社長のための銀行対策の実務 179号

「平成18年度の重点、中小企業施策と融資
〜経営の安定に支障をきたしていて別枠保証をとりたい〜

 今回は一般に「セーフティネット保証制度」という、災害や取引金融機関の破綻等によって、経営の安定に支障を生じている中小企業者について、保証枠を別枠(追加)を行う制度です。

 この保証制度も、もう終了した制度と思われている中小企業経営者の方も多くいらっしゃいますが、ずっと続いている制度です。

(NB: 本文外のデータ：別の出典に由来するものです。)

(** One subscriber of a matching filter. *)
Definition visit_rel (this_id : Id) (tf : TopicFilter)
    (acc : CollectorMap * gmap SharedGroup (list Cand)) (rel : ClientId * (Id * SubscriptionOptions))
    : CollectorMap * gmap SharedGroup (list Cand) :=
  let '(cm, groups) := acc in
  let '(cid, (id, o)) := rel in
  if skipped this_id id o then acc
  else
    match shared_group o with
    | Some group =>
        (cm, <[group := default [] (groups !! group)
                        ++ [(node_id id, cid, o, None, Some (is_online (node_id id) cid))]]> groups)
    | None => (entry_add (node_id id) tf cid o None cm, groups)
    end.

(** One shared group of a matching filter. *)
Definition visit_group (tf : TopicFilter) (cm : CollectorMap) (g : SharedGroup * list Cand)
    : CollectorMap :=
  let '(group, s_subs) := g in
  let group_cids := map cand_client s_subs in
  match pick s_subs with
  | Some (idx, online) =>
      match s_subs !! idx with
      | Some c => entry_add (cand_node c) tf (cand_client c) (cand_opts c)
                    (Some (group, online, group_cids)) cm
      | None => cm
      end
  | None => cm
  end.

Definition visit_filter (this_id : Id) (r : DefaultRouter) (cm : CollectorMap)
    (item : list Level * gset unit) : CollectorMap :=
  let tf := to_topic_filter (fst item) in
  let '(cm, groups) :=
    match relations r !! tf with
    | Some rels => fold_left (visit_rel this_id tf) (map_to_list rels) (cm, ∅)
    | None => (cm, ∅)
    end in
  fold_left (visit_group tf) (map_to_list groups) cm.

Definition _matches (this_id : Id) (topic_name : TopicName) (r : DefaultRouter)
    : result TopicError (gmap NodeId (list SubRelation)) :=
  let? topic := from_str topic_name in
  Ok (collector_into <$> fold_left (visit_filter this_id r) (matched r topic) ∅).

End matching.

(** ** Routes and queries *)

Record Route : Type := mkRoute { route_node : NodeId; route_topic : TopicFilter }.

#[export] Instance Route_eq_dec : EqDecision Route.
Proof. solve_decision. Defined.

(** [Itertools::unique]: the first occurrence of each item. *)
Fixpoint unique_from {A} `{EqDecision A} (seen l : list A) : list A :=
  match l with
  | [] => []
  | x :: l' => if decide (x ∈ seen) then unique_from seen l' else x :: unique_from (x :: seen) l'
  end.

Definition unique {A} `{EqDecision A} (l : list A) : list A := unique_from [] l.

Definition rel_nodes (rels : Rels) : list NodeId := map (fun x => node_id (fst (snd x))) (map_to_list rels).

Definition gets (limit : nat) (r : DefaultRouter) : list Route :=
  take limit (map_to_list (relations r) ≫= (fun '(tf, rels) =>
    map (fun n => mkRoute n tf) (unique (rel_nodes rels)))).

Definition _get_routes (node : NodeId) (topic : string) (r : DefaultRouter)
    : result TopicError (list Route) :=
  let? topic := from_str topic in
  Ok (map (fun item => mkRoute node (to_topic_filter (fst item))) (unique (matched r topic))).

Definition get (topic : string) (r : DefaultRouter) : result TopicError (list Route) :=
  let? topic := from_str topic in
  Ok (unique (matched r topic) ≫= (fun item =>
    let tf := to_topic_filter (fst item) in
    match relations r !! tf with
    | Some rels => map (fun n => mkRoute n tf) (unique (rel_nodes rels))
    | None => []
    end)).

Record SubsSearchParams : Type := mkQuery {
  q_limit : nat;
  q_clientid : option string;
  q_topic : option string;
  q_qos : option Z;
  q_share : option SharedGroup;
  q_match_topic : option string
}.

Record SubsSearchResult : Type := mkFound {
  found_node : NodeId;
  found_client : ClientId;
  found_addr : option string;
  found_topic : TopicFilter;
  found_opts : SubscriptionOptions
}.

Section query.
(** The codec's [QoS::value]. *)
Context (value : QoS -> Z).

Definition _query_subscriptions_filter (q : SubsSearchParams) (cid : string) (o : SubscriptionOptions)
    : bool :=
  if match q_clientid q with Some c => negb (bool_decide (c = cid)) | None => false end then false
  else if match q_qos q with Some v => negb (v =? qos_value value o)%Z | None => false end then false
  else
    match q_share q, shared_group o with
    | Some q_group, Some group => bool_decide (q_group = group)
    | Some _, None => false
    | _, _ => true
    end.

Definition found_in (q : SubsSearchParams) (tf : TopicFilter) (rels : Rels) : list SubsSearchResult :=
  map (fun '(cid, (id, o)) => mkFound (node_id id) cid (remote_addr id) tf o)
    (filter (fun '(cid, (id, o)) => _query_subscriptions_filter q cid o = true) (map_to_list rels)).

Definition _query_subscriptions_for_topic (q : SubsSearchParams) (topic : string) (r : DefaultRouter)
    : list SubsSearchResult :=
  match relations r !! topic with
  | Some rels => take (q_limit q) (found_in q topic rels)
  | None => []
  end.

Definition _query_subscriptions_for_matches (q : SubsSearchParams) (match_topic : string)
    (r : DefaultRouter) : list SubsSearchResult :=
  match from_str match_topic with
  | Ok topic =>
      take (q_limit q) (unique (matched r topic) ≫= (fun item =>
        let tf := to_topic_filter (fst item) in
        match relations r !! tf with
        | Some rels => found_in q tf rels
        | None => []
        end))
  | Err _ => []
  end.

Definition _query_subscriptions_for_other (q : SubsSearchParams) (r : DefaultRouter)
    : list SubsSearchResult :=
  take (q_limit q) (map_to_list (relations r) ≫= (fun '(tf, rels) => found_in q tf rels)).

Definition _query_subscriptions (q : SubsSearchParams) (r : DefaultRouter) : list SubsSearchResult :=
  match q_topic q with
  | Some topic => _query_subscriptions_for_topic q topic r
  | None =>
      match q_match_topic q with
      | Some t => _query_subscriptions_for_matches q t r
      | None => _query_subscriptions_for_other q r
      end
  end.

End query.

(** ** Invariant *)

Definition rels_total (rs : gmap TopicFilter Rels) : Z :=
  map_fold (fun _ rels acc => (Z.of_nat (size rels) + acc)%Z) 0%Z rs.

(** The tree holds exactly the filters with subscribers, entries are not empty
    and keyed by the client's id, and the counters count. *)
Record rwf (r : DefaultRouter) : Prop := mkRwf {
  rwf_entry : forall tf rels, relations r !! tf = Some rels -> rels <> ∅ /\ is_ok (from_str tf) = true;
  rwf_key : forall tf rels cid id o, relations r !! tf = Some rels -> rels !! cid = Some (id, o) ->
              client_id id = cid;
  rwf_tree : forall f, TopicTree.contents (topics r) f <> ∅
               <-> exists tf, from_str tf = Ok f /\ is_Some (relations r !! tf);
  rwf_pruned : TopicTree.pruned (topics r);
  rwf_topics : topics_count r = Z.of_nat (size (relations r));
  rwf_rels : relations_count r = rels_total (relations r)
}.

 1号〜8号までの認定を市町村に申請し、認定を受けるのがスタートとなりますため、面倒だというイメージがつきまといますが、決して煩雑な手続きではございません。

 1号〜8号の具体的内容は以下の通りとなります。

  1号 大型倒産により影響を受ける中小企業者
  2号 取引先企業のリストラ等により影響を受ける中小企業者
  3号 突発的災害(事故等)により影響を受ける中小企業者
  4号 突発的災害(自然災害等)により影響を受ける中小企業者
  5号 業況の悪化している業種に属する中小企業者
  6号 金融機関の破綻により資金繰りが悪化している中小企業者
  7号 金融機関の相当程度の経営合理化(支店の削減等)に伴って借入が
     減少している中小企業者
  8号 整理回収機構に貸付債権が譲渡された中小企業者のうち、再生可能性
     があると判断される者

 最近でもよく耳にしますのは、特に地方における5号認定や7号認定です。
 この制度は認定を受けた後、取引金融機関を通じて、いわゆる保証付融資の申請ができますので、使い勝手は良いはずです。

 また一方で、資金繰り円滑化借換保証制度(借換保証と呼ばれています)もあり、事業計画書を作成して、10年間までの長期保証に切り替えることもできますので、併せ検討されますと、資金繰りが楽になるケースも多いものです。

 ちなみに借換保証は平成15年2月からスタートしていますが、平成17年12月末には、約77万件(金額ベースで11兆5千億円)の利用があり、新しい大きな保証制度の柱となっています。